_Action item_. After finding the line with "(* ===== verification/IpcInbox.v ===== *)" in the entries below, retype exactly each line from there through the line with "Definition front (ib", including that final line.

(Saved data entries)
_ _ _ _ _ _ _
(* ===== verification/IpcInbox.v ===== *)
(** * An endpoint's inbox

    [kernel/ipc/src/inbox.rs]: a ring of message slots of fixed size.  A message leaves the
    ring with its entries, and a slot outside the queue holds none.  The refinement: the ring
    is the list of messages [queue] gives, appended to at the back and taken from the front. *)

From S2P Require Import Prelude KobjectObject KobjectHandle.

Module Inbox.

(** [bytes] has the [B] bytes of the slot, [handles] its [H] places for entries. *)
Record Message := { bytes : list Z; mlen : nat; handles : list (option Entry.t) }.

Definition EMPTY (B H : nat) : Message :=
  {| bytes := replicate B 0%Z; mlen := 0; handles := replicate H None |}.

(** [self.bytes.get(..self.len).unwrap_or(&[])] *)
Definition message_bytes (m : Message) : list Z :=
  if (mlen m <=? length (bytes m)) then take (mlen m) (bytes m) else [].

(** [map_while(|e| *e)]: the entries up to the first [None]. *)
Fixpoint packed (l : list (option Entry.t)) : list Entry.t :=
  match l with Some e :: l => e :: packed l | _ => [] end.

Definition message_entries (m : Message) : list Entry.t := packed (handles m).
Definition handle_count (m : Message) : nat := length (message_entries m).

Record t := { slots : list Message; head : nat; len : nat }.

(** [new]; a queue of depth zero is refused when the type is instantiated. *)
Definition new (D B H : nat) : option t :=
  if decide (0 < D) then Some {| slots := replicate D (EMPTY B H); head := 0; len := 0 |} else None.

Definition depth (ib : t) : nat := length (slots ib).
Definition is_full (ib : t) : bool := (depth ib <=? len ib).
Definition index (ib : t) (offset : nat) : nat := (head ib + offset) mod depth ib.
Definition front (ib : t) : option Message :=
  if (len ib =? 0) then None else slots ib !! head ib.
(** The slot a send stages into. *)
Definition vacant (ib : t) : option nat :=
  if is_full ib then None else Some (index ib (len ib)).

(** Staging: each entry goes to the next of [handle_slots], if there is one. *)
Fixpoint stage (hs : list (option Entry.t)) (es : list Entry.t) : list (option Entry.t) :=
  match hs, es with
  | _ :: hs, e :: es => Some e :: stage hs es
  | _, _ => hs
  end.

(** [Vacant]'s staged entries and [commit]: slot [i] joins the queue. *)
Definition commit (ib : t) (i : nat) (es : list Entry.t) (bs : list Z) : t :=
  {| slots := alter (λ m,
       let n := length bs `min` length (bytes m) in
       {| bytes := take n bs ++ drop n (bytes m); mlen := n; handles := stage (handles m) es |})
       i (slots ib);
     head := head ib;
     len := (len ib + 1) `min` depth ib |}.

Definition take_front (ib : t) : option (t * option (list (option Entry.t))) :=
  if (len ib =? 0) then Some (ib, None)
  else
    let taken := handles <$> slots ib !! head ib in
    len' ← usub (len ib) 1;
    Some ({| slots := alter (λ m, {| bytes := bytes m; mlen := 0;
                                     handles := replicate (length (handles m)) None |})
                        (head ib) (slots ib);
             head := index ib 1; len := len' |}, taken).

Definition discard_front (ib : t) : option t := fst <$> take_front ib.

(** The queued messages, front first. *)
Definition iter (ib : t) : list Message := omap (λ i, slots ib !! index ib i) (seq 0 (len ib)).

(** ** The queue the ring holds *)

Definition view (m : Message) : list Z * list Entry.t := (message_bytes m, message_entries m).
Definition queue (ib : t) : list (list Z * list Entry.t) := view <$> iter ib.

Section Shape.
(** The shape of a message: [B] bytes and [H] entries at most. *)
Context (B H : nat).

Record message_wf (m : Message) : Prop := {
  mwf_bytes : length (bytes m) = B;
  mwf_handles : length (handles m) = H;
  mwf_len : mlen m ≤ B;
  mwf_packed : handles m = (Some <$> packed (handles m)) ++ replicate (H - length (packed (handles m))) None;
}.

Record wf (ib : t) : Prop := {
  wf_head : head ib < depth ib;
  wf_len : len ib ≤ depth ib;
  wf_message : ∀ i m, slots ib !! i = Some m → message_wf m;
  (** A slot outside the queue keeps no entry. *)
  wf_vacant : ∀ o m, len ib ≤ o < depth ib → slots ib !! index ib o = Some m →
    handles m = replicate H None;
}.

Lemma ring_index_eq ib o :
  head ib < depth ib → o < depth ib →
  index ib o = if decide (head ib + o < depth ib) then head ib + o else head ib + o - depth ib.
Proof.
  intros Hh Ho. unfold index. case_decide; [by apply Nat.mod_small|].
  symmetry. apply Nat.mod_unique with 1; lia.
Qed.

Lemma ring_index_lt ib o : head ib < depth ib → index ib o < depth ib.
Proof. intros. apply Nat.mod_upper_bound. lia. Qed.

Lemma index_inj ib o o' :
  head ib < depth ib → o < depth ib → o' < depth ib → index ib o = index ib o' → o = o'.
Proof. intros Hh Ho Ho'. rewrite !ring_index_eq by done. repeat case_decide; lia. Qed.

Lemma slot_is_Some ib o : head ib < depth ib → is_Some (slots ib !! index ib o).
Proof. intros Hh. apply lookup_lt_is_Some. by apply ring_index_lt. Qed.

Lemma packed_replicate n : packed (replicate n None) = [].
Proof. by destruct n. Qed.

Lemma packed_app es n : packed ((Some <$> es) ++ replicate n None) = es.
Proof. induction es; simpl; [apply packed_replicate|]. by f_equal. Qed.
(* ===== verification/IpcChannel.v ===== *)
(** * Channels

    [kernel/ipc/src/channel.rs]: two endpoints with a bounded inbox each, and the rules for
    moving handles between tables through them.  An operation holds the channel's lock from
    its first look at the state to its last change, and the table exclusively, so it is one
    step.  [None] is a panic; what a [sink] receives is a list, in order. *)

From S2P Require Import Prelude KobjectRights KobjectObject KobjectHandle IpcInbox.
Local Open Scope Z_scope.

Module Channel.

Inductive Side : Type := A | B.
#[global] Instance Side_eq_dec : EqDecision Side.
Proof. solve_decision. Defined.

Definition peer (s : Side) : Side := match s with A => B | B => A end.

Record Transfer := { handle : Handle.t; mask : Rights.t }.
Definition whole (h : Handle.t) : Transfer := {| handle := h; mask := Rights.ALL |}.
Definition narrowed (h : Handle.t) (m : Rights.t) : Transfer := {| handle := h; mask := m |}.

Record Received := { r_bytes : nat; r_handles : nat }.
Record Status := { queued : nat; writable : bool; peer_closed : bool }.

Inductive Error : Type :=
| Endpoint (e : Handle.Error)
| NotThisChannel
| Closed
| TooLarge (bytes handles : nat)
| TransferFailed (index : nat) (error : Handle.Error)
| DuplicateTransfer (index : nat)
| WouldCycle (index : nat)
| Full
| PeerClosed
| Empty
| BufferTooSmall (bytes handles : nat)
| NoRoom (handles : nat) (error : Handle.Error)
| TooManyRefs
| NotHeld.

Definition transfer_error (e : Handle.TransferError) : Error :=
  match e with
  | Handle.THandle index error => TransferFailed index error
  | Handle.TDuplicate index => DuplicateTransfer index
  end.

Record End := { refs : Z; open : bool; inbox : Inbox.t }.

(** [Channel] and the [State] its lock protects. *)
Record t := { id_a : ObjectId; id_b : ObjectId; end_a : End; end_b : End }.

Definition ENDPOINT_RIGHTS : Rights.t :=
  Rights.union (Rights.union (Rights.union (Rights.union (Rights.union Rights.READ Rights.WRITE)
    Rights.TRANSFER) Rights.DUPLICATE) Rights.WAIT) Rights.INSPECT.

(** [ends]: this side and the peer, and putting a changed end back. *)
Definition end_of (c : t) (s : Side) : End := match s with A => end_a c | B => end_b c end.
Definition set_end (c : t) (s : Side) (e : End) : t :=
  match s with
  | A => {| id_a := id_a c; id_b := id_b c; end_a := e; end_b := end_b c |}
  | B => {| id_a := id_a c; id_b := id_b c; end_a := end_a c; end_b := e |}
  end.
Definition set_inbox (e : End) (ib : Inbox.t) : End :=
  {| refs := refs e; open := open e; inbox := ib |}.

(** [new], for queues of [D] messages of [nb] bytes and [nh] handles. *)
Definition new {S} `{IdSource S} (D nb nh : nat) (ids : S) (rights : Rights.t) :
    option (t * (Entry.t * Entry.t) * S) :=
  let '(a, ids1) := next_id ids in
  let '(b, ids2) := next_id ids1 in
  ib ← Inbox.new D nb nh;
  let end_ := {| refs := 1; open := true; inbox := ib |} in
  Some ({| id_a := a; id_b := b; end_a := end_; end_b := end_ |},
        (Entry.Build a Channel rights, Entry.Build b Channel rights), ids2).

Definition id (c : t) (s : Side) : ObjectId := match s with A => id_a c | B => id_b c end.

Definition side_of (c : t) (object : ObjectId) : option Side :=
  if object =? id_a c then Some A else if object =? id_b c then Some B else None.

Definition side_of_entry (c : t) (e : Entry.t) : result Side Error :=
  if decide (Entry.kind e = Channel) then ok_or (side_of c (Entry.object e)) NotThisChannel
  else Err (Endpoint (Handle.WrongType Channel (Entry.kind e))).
_ _ _ _ _ _ _
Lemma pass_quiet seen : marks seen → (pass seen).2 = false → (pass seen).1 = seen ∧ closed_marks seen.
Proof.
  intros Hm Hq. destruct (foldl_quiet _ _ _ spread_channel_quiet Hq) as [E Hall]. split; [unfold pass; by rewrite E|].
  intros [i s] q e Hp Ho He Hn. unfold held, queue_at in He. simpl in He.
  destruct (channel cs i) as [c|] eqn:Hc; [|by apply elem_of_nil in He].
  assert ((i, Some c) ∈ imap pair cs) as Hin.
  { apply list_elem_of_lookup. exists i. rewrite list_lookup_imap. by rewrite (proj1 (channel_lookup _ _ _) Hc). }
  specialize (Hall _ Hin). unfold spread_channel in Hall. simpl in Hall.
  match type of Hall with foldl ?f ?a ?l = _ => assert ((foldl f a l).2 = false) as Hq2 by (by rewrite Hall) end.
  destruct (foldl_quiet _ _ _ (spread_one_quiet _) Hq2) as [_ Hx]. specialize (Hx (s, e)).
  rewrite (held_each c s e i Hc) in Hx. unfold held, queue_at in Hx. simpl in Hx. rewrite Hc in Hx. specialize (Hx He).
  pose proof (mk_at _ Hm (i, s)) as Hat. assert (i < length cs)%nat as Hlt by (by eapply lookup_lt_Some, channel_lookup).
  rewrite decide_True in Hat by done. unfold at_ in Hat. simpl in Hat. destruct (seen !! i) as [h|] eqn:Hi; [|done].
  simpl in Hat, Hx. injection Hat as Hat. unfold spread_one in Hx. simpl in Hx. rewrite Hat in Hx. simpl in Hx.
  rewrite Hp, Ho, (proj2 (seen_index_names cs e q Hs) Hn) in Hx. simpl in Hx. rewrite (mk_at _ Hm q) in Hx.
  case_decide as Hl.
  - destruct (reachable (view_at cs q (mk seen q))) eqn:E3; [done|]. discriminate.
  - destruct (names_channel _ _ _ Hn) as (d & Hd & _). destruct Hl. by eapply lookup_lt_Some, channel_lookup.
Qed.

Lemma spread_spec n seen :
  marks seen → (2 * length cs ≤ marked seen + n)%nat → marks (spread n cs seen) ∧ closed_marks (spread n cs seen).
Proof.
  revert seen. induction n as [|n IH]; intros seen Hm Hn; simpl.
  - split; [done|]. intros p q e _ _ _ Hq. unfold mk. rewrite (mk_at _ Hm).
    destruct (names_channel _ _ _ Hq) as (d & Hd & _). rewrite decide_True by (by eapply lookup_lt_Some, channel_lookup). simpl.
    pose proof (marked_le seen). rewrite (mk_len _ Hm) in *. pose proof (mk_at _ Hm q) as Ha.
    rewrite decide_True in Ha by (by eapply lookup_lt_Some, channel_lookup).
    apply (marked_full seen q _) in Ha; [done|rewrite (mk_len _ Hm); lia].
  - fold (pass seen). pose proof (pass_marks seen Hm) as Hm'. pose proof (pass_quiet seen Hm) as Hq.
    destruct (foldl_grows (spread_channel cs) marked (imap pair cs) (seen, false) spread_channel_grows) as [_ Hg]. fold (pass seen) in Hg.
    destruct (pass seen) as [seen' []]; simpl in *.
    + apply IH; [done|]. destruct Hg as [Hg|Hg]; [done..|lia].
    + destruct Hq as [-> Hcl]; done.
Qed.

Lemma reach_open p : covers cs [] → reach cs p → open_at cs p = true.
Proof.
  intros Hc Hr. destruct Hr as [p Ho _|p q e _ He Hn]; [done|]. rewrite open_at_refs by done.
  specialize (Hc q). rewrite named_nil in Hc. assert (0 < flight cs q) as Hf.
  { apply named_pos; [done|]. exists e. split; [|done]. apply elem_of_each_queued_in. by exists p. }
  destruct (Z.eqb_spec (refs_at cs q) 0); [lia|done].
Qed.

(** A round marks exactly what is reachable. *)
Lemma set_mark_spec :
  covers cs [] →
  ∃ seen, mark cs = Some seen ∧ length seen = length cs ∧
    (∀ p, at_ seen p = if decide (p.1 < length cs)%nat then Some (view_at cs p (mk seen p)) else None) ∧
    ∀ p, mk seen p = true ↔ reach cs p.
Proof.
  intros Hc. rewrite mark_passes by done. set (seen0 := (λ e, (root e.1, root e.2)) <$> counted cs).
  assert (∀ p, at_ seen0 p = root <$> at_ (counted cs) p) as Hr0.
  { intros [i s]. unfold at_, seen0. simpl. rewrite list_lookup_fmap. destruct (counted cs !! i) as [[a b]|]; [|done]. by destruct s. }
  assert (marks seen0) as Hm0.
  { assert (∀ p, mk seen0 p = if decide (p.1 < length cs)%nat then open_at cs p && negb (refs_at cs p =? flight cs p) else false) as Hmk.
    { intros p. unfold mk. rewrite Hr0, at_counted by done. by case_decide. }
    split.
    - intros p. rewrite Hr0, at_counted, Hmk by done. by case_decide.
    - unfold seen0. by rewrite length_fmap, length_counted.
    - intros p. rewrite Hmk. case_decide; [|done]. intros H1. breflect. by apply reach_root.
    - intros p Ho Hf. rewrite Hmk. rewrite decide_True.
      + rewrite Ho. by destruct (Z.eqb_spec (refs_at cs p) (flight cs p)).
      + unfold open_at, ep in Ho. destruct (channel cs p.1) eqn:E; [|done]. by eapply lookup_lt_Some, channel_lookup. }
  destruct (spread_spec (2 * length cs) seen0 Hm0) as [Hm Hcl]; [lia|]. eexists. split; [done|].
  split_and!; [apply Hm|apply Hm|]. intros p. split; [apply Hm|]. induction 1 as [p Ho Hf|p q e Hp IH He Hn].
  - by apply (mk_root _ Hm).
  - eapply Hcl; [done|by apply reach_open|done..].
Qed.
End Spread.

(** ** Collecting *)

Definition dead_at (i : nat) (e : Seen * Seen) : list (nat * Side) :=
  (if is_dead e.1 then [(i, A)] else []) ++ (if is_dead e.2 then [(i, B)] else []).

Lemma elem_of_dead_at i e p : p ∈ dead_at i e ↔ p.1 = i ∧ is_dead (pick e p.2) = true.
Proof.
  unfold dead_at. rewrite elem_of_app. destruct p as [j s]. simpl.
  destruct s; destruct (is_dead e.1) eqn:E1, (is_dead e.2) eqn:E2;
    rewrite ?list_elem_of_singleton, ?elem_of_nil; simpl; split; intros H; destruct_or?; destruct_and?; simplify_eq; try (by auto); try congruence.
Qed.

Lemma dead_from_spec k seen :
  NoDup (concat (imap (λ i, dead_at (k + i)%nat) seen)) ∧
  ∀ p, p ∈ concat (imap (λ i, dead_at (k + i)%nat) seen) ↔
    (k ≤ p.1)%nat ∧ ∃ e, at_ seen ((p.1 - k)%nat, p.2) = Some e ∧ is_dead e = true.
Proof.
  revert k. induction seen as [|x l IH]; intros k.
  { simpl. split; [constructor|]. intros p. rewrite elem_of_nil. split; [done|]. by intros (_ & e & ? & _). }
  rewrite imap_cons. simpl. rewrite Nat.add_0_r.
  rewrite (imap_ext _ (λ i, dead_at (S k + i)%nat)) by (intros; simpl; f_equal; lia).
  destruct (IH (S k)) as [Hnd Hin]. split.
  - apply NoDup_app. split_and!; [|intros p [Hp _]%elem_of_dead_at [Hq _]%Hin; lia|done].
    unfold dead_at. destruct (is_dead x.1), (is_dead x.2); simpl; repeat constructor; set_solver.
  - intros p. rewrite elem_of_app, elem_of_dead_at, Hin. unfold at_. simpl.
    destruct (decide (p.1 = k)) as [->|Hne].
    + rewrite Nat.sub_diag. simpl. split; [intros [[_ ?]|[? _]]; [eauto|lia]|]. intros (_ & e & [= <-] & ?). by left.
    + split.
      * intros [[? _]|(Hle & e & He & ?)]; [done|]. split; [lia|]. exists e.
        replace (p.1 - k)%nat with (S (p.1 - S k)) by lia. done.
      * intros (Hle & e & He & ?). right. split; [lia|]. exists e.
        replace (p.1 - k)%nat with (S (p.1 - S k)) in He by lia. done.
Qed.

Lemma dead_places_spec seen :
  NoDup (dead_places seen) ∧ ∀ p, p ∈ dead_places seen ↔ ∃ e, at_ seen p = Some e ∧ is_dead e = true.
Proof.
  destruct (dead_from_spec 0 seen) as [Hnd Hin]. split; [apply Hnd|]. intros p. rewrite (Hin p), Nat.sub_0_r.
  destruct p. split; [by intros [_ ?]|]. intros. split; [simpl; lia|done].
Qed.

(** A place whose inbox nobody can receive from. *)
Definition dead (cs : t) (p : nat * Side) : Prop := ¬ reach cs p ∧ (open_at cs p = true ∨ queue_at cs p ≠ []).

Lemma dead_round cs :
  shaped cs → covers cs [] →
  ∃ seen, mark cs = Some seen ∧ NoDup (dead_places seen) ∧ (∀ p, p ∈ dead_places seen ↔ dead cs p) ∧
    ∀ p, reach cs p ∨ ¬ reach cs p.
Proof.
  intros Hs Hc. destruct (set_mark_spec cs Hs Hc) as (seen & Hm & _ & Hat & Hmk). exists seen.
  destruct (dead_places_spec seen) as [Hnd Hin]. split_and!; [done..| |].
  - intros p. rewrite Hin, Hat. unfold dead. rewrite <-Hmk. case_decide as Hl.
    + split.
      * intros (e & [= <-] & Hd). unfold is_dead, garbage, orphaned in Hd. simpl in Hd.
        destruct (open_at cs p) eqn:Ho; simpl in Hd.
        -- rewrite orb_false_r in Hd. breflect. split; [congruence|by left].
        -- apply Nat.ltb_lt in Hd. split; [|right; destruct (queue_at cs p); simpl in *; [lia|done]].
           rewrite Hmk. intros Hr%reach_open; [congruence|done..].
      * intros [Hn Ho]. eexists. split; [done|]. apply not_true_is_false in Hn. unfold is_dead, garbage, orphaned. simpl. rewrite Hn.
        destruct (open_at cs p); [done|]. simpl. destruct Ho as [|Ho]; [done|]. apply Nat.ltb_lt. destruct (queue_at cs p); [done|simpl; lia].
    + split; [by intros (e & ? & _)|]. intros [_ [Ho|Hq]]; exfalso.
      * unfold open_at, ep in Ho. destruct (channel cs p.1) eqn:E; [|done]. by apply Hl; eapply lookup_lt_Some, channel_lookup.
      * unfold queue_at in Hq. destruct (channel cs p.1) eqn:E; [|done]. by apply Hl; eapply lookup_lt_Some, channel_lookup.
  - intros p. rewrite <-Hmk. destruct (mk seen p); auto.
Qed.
_ _ _ _ _ _ _
_Answer space_.
(* ===== verification/IpcInbox.v ===== *)
(** * An endpoint's inbox

    [kernel/ipc/src/inbox.rs]: a ring of message slots of fixed size.  A message leaves the
    ring with its entries, and a slot outside the queue holds none.  The refinement: the ring
    is the list of messages [queue] gives, appended to at the back and taken from the front. *)

From S2P Require Import Prelude KobjectObject KobjectHandle.

Module Inbox.

(** [bytes] has the [B] bytes of the slot, [handles] its [H] places for entries. *)
Record Message := { bytes : list Z; mlen : nat; handles : list (option Entry.t) }.

Definition EMPTY (B H : nat) : Message :=
  {| bytes := replicate B 0%Z; mlen := 0; handles := replicate H None |}.

(** [self.bytes.get(..self.len).unwrap_or(&[])] *)
Definition message_bytes (m : Message) : list Z :=
  if (mlen m <=? length (bytes m)) then take (mlen m) (bytes m) else [].

(** [map_while(|e| *e)]: the entries up to the first [None]. *)
Fixpoint packed (l : list (option Entry.t)) : list Entry.t :=
  match l with Some e :: l => e :: packed l | _ => [] end.

Definition message_entries (m : Message) : list Entry.t := packed (handles m).
Definition handle_count (m : Message) : nat := length (message_entries m).

Record t := { slots : list Message; head : nat; len : nat }.

(** [new]; a queue of depth zero is refused when the type is instantiated. *)
Definition new (D B H : nat) : option t :=
  if decide (0 < D) then Some {| slots := replicate D (EMPTY B H); head := 0; len := 0 |} else None.

Definition depth (ib : t) : nat := length (slots ib).
Definition is_full (ib : t) : bool := (depth ib <=? len ib).
Definition index (ib : t) (offset : nat) : nat := (head ib + offset) mod depth ib.
Definition front (ib : t) : option Message :=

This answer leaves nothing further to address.